((

Theorem run_all_cases (k0 : Kernel) :
  (exists c0, c0 ∈ pd.columns beam /\ pd.cell reqs 0 c0 = None /\
              run_all reqs beam k0 = Raise (KeyError c0)) \/
  (Forall (fun c => is_Some (pd.cell reqs 0 c)) (pd.columns beam) /\
   pd.columns beam <> [] /\ pd.cell reqs 0 "Power" = None /\
   run_all reqs beam k0 = Raise (KeyError "Power")) \/
  (Forall (fun c => is_Some (pd.cell reqs 0 c)) (pd.columns beam) /\
   (pd.columns beam = [] \/ is_Some (pd.cell reqs 0 "Power")) /\
   exists k, run_all reqs beam k0 = Ok k /\ finished reqs beam k0 k).
Proof.
  rewrite run_all_prepared.
  destruct (first_failing (fun c => is_Some (pd.cell reqs 0 c)) (pd.columns beam))
    as [Hall|(pre & c0 & post & Hcols & Hpre & Hc0)].
  2:{ left. exists c0. split; [rewrite Hcols; apply elem_of_app; right; apply list_elem_of_here|].
      assert (pd.cell reqs 0 c0 = None) as Hnone
        by (destruct (pd.cell reqs 0 c0); [by destruct Hc0|done]).
      split; [done|].
      by rewrite (required_attenuation_missing pre post c0 k0 Hcols Hpre Hnone). }
  right.
  destruct (required_attenuation_ok reqs beam name rest Hindex Hfresh
              (prepared reqs beam name k0) (prepared_loaded k0) eq_refl)
    as (mn & -> & Himn & Hcmn & Hdmn).
  { intros c Hc. apply transmission_some; [done|]. by eapply Forall_forall in Hall. }
  assert (forall c, c ∈ pd.columns beam -> is_Some (attenuation_column reqs beam c))
    as Hatt.
  { intros c Hc. destruct Hwf as (_ & Hdom & _).
    apply Hdom in Hc as Hc'. destruct Hc' as [col Hcol].
    eapply Forall_forall in Hall as [t Ht]; [|exact Hc].
    unfold attenuation_column. rewrite Ht, Hcol. by eexists. }
  simpl.
  set (k1 := set_min_attenuation mn (prepared reqs beam name k0)).
  destruct (pd.cell reqs 0 "Power") as [P|] eqn:HP.
  - right. split; [done|]. split; [right; by eexists|].
    assert (forall c, c ∈ pd.columns beam ->
                      is_Some (rate_sum_column reqs beam mn c)) as Hsum.
    { intros c Hc. destruct Hwf as (_ & Hdom & _).
      apply Hdom in Hc as Hc'. destruct Hc' as [col Hcol].
      destruct (Hatt c Hc) as [acol Hacol].
      unfold rate_sum_column. rewrite HP, Hcol, Hdmn.
      rewrite decide_True by done. rewrite Hacol. by eexists. }
    destruct (maximum_repetition_rate_ok reqs beam name rest Hindex Hfresh
                k1 mn) as (mx & -> & Himx & Hcmx & Hdmx); try done.
    simpl. eexists. split; [reflexivity|].
    exists mn, mx. simpl. repeat split; try done.
    + by apply Hatt.
    + unfold rate_column. destruct (Hsum c) as [? ->]; [done|]. by eexists.
    + exists name. by rewrite Hindex.
  - destruct (pd.columns beam) as [|c cols] eqn:Hcols.
    + right. split; [done|]. split; [by left|].
      unfold maximum_repetition_rate. simpl. rewrite Hcols. simpl.
      eexists. split; [reflexivity|].
      exists mn, (pd.round 0 (pd.full zero (pd.index beam) [])). simpl.
      rewrite Hcols. repeat split; try done.
      all: try (exfalso; eapply not_elem_of_nil; eassumption).
      exists name. by rewrite Hindex.
    + left. split; [done|]. split; [done|]. split; [done|].
      unfold maximum_repetition_rate. simpl. rewrite Hcols.
      rewrite (rate_loop_power_missing reqs beam name rest Hindex Hfresh
                 c cols k1 mn (pd.full zero (pd.index beam) (c :: cols)));
        try done.
      subst k1. simpl. by rewrite Hcols.
Qed.

End Run.

(** Runs that read the same requirement row compute the same tables. *)
Section Agreement.

Lemma attenuation_body_selected (c : string) (k : Kernel) :
  attenuation_body c k =
    row ← selected k;
    allowed ← pd.item row c;
    beam ← var "max_pulse" (max_pulse k);
    predicted ← pd.getitem beam c;
    table ← var "min_attenuation" (min_attenuation k);
    table' ← pd.setitem table c
               (pd.truediv allowed
                  (pd.truediv (pd.Column predicted) (pd.Scalar (of_Z 1000))));
    Ok (set_min_attenuation table' k).
Proof.
  unfold attenuation_body, selected.
  destruct (max_reqs k); [|done]. destruct (state_name k); [|done]. simpl.
  by destruct (pd.loc _ _).
Qed.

))

# How to complete this task
Review the material and copy each line in which the word "Hindex" appears.

# Written response
  destruct (required_attenuation_ok reqs beam name rest Hindex Hfresh
    destruct (maximum_repetition_rate_ok reqs beam name rest Hindex Hfresh
    + exists name. by rewrite Hindex.
      exists name. by rewrite Hindex.
      rewrite (rate_loop_power_missing reqs beam name rest Hindex Hfresh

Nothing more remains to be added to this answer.